3 Znam Ja Efraima - 
nie ukryje się Izrael przede Mną, 
bo tyś uprawiał nierząd, Efraimie, 
Izrael się splamił. 
4 Czyny ich bowiem im nie dozwalają 
powrócić do Boga swojego; 
bo duch nierządu mieszka w ich wnętrzu, 
a nie znają Pana. 
5 Pycha Izraela świadczy przeciw niemu, 
nieprawość do upadku wiedzie Efraima, 
z nim razem upada też Juda. 
6 Ze stadem owiec i wołów przychodzą, 
by szukać Pana, lecz Go nie znajdują, 
bo On się od nich odsunął. 
7 Byli niewierni dla Pana, 
zrodzili synów nieprawych - 
teraz On niszczy i pustoszy ich pole. 
Wojna bratobójcza 
8 Dmijcie w róg w Gibea, 
a w Rama [dmijcie] w trąbę, 
uderzcie na alarm w Bet-Awen - 
wypłoszcie Beniamina!
3 
9 Efraim stanie się pustynią 
w dniu karania. 
Przeciw pokoleniom Izraela podaję zapowiedź pewną. 

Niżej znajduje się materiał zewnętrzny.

(** The requests and tables that a step sends. *)
Lemma schedule_sent T now ts (s : Sched) out meta ev s' : sched_inv cfg s -> kv_ok [] s -> managers (kv_cache_manager s) ≠ [] ->
  (forall rid o r, requests s !! rid = Some o -> sched_store s !! o = Some r -> status r = RUNNING -> exists wt, T !! rid = Some wt /\ copied (kv_cache_manager s) rid wt) ->
  schedule cfg now ts s = Ok (out, meta, ev, s') -> sent T s out s'.
Proof using All.
  intros HI HK Hg HT E. destruct (schedule_ok cfg now ts s (pc_tokens _ Hcfg) HI) as [_ Hok]. destruct (Hok _ _ _ _ E) as (_ & Htot & Hmax).
  unfold schedule in E. apply bind_Ok in E as (s0 & E0 & E).
  assert (H0 : releases s s0 /\ finished_req_ids s0 = finished_req_ids s /\ sched_inv cfg s0 /\ kv_ok [] s0).
  { destruct (decide (policy cfg = MIMIR)); [|by inv_ok]. destruct (expire_releases now s s0 HI HK E0). destruct (expire_returns cfg fs bh bs caching room now s HI HK) as (s2 & E2 & HK2).
    rewrite E0 in E2. injection E2 as <-. split_and!; try done. by eapply expire_pins_inv. }
  destruct H0 as (HR & Hf0 & HI0 & HK0). apply bind_Ok in E as ([a s1] & E1 & E).
  destruct (schedule_loops_returns cfg fs bh bs caching room Hcfg ts s0 HI0 HK0) as (a' & s1' & E1' & HK1 & HO1). rewrite E1 in E1'. injection E1' as <- <-.
  destruct (schedule_loops_spec cfg _ _ _ _ E1 (pc_tokens _ Hcfg) HI0) as (HI1 & _ & _ & Hnd & Hsub & _).
  assert (HP : plan bs T s0 a s1).
  { eapply (loops_plan cfg fs bh bs caching room Hcfg T s0 ts); [done|done| |done]. eapply plan_start; [|exact HK0]. intros rid o r Hreg Hr Hst.
    destruct (HT rid o r) as (wt & Ht & Hc); [by apply (rl_reqs _ _ HR)|by rewrite <-(rl_store _ _ HR)|done|]. exists wt. split; [done|]. apply (rl_copies _ _ HR); [by eexists|done]. }
  apply bind_Ok in E as (total & _ & E). apply bind_Ok in E as ([out1 s2] & E2 & E).
  destruct (make_output_parts _ _ _ _ _ HI1 HK1 E2) as (Hnews & Hcached & Hnum & _ & Hfin & Hso & Hf2 & Hk2). destruct (make_output_core cfg _ _ _ _ _ E2) as ((Q1 & Q2 & _) & _).
  apply bind_Ok in E as ([[meta1 ev1] s3] & E3 & E). apply bind_Ok in E as (s4 & E4 & E). inv_ok.
  assert (H3 : sched_store s3 = sched_store s1 /\ requests s3 = requests s1 /\ coordinator (kv_cache_manager s3) = coordinator (kv_cache_manager s1)).
  { destruct (collect_events_core _ _ _ _ _ E3) as (W1 & W2 & _). rewrite W1, W2, Q1, Q2. split_and!; try done. unfold collect_events in E3.
    assert (Ec : connector s2 = None). { destruct (make_output_returns cfg fs bh bs caching room a s1 HI1 HK1 HO1 total) as (? & ? & Ex & HKx & _). rewrite E2 in Ex. injection Ex as <- <-. apply HKx. }
    rewrite Ec in E3. cbn [mbind result_bind] in E3. destruct (ko_inv _ _ _ _ _ _ _ _ HK1) as [l HV]. rewrite Hk2 in E3.
    destruct (take_events_same _ _ _ l HV (ko_setup _ _ _ _ _ _ _ _ HK1)) as [es Ee]. rewrite Ee in E3. cbn in E3. rewrite Ec in E3. by inv_ok. }
  destruct H3 as (W1 & W2 & W3). unfold update_after_schedule in E4. apply bind_Ok in E4 as (s5 & E5 & E4). rewrite (pc_sync _ Hcfg) in E4. injection E4 as <-. rewrite Hnum in E5.
  assert (Hinj : forall id id' o, requests s3 !! id = Some o -> requests s3 !! id' = Some o -> id = id').
  { rewrite W2. intros id id' o Ha Hb. destruct (lf_reg _ _ _ _ (sc_life _ _ HI1) _ _ Ha) as (r & Hr & <- & _), (lf_reg _ _ _ _ (sc_life _ _ HI1) _ _ Hb) as (r' & Hr' & <- & _). congruence. }
  destruct (advance_effect _ s3 s5 E5 (oo_nodup _ _ HO1) Hinj) as (A1 & A2 & A3 & A4 & A5). rewrite W2 in A1. rewrite W1 in A4, A5. rewrite W2 in A5.
  set (s6 := set_finished_req_ids ∅ s5). assert (Hco : coordinator (kv_cache_manager s6) = coordinator (kv_cache_manager s1)) by (cbn; by rewrite A2, W3).
  assert (Hg1 : managers (kv_cache_manager s1) ≠ []) by (eapply frozen_groups; [|exact Hg]; etrans; [apply (rl_frozen _ _ HR)|apply (pn_frozen _ _ _ _ _ HP)]).
  assert (Hids := sent_ids s1 a out HK1 HO1 Hnews Hcached). assert (Hkeys := sent_keys s1 a out HI1 HO1 Hnum).
  assert (Hlists : forall o, o ∈ scheduled_new_reqs a ++ scheduled_running_reqs a ++ scheduled_resumed_reqs a -> o ∈ running s1) by (intros o; rewrite sent_perm; apply Hsub).
  assert (Hndl : NoDup (scheduled_new_reqs a ++ scheduled_running_reqs a ++ scheduled_resumed_reqs a)) by (by rewrite sent_perm).
  split.
  - intros nr. by eapply (news_sent T s s0 s1 s6 a out).
  - intros i id. by eapply (cached_sent T s s0 s1 s6 a out).
  - rewrite Hids. by apply sched_nodup.
  - intros id. by rewrite Hids.
  - rewrite Hids. unfold zlen. rewrite length_fmap. etransitivity; [|exact (sc_width _ _ HI1)]. unfold zlen. apply Nat2Z.inj_le. apply NoDup_incl_length; [by apply NoDup_ListNoDup|].
    intros x Hx. apply list_elem_of_In. apply Hlists. by apply list_elem_of_In.
  - rewrite Hnum. apply HO1.
  - done.
  - split; [|done]. destruct (make_output_returns cfg fs bh bs caching room a s1 HI1 HK1 HO1 total) as (? & ? & Ex & _ & [_ Hw] & _). rewrite E2 in Ex. by injection Ex as <- <-.
  - etrans; [apply (rl_frozen _ _ HR)|]. etrans; [apply (pn_frozen _ _ _ _ _ HP)|]. by apply coord_frozen.
  - split; [|done]. by rewrite Hfin, (pn_finished _ _ _ _ _ HP).
  - intros id o r'. by eapply (before_sent T s s0 s1 s6 a out).
  - intros id o r. by eapply (after_sent T s s0 s1 s6 a).
  - by eapply (own_sent T s0 s1 s6 a out).
  - intros id o r. by eapply (live_sent T s s0 s1 s6 a).
Qed.
End Sent.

10 Książęta Judy podobni są do tych, 
co przesuwają miedzę; 
wyleję na nich falę mego gniewu. 
11 Efraim jest ciemięzcą - łamie Prawo, 
z upodobaniem biegnie za nicością. 
12 Stanę się jak mól dla Efraima, 
jak próchnica dla domu Judy. 
Przymierze z obcymi nie przyniesie ratunku 
13 Spostrzegł Efraim swoją niemoc, 
a Juda zobaczył swą ranę. 
I pospieszył Efraim do Asyrii, 
zwrócił się Juda do wielkiego króla
4, 
lecz on was nie może uleczyć 
ani uwolnić od rany. 
14 Ja bowiem jestem lwem dla Efraima, 
młodym lwem - dla domu judzkiego; 
Ja rozszarpię, a potem odejdę, 
uniosę [zdobycz], i nikt nie ocali. 
15 Pójdę i wrócę do mojej siedziby, 
aż w pokucie szukać będą mego oblicza 
i w swym nieszczęściu będą za Mną tęsknić.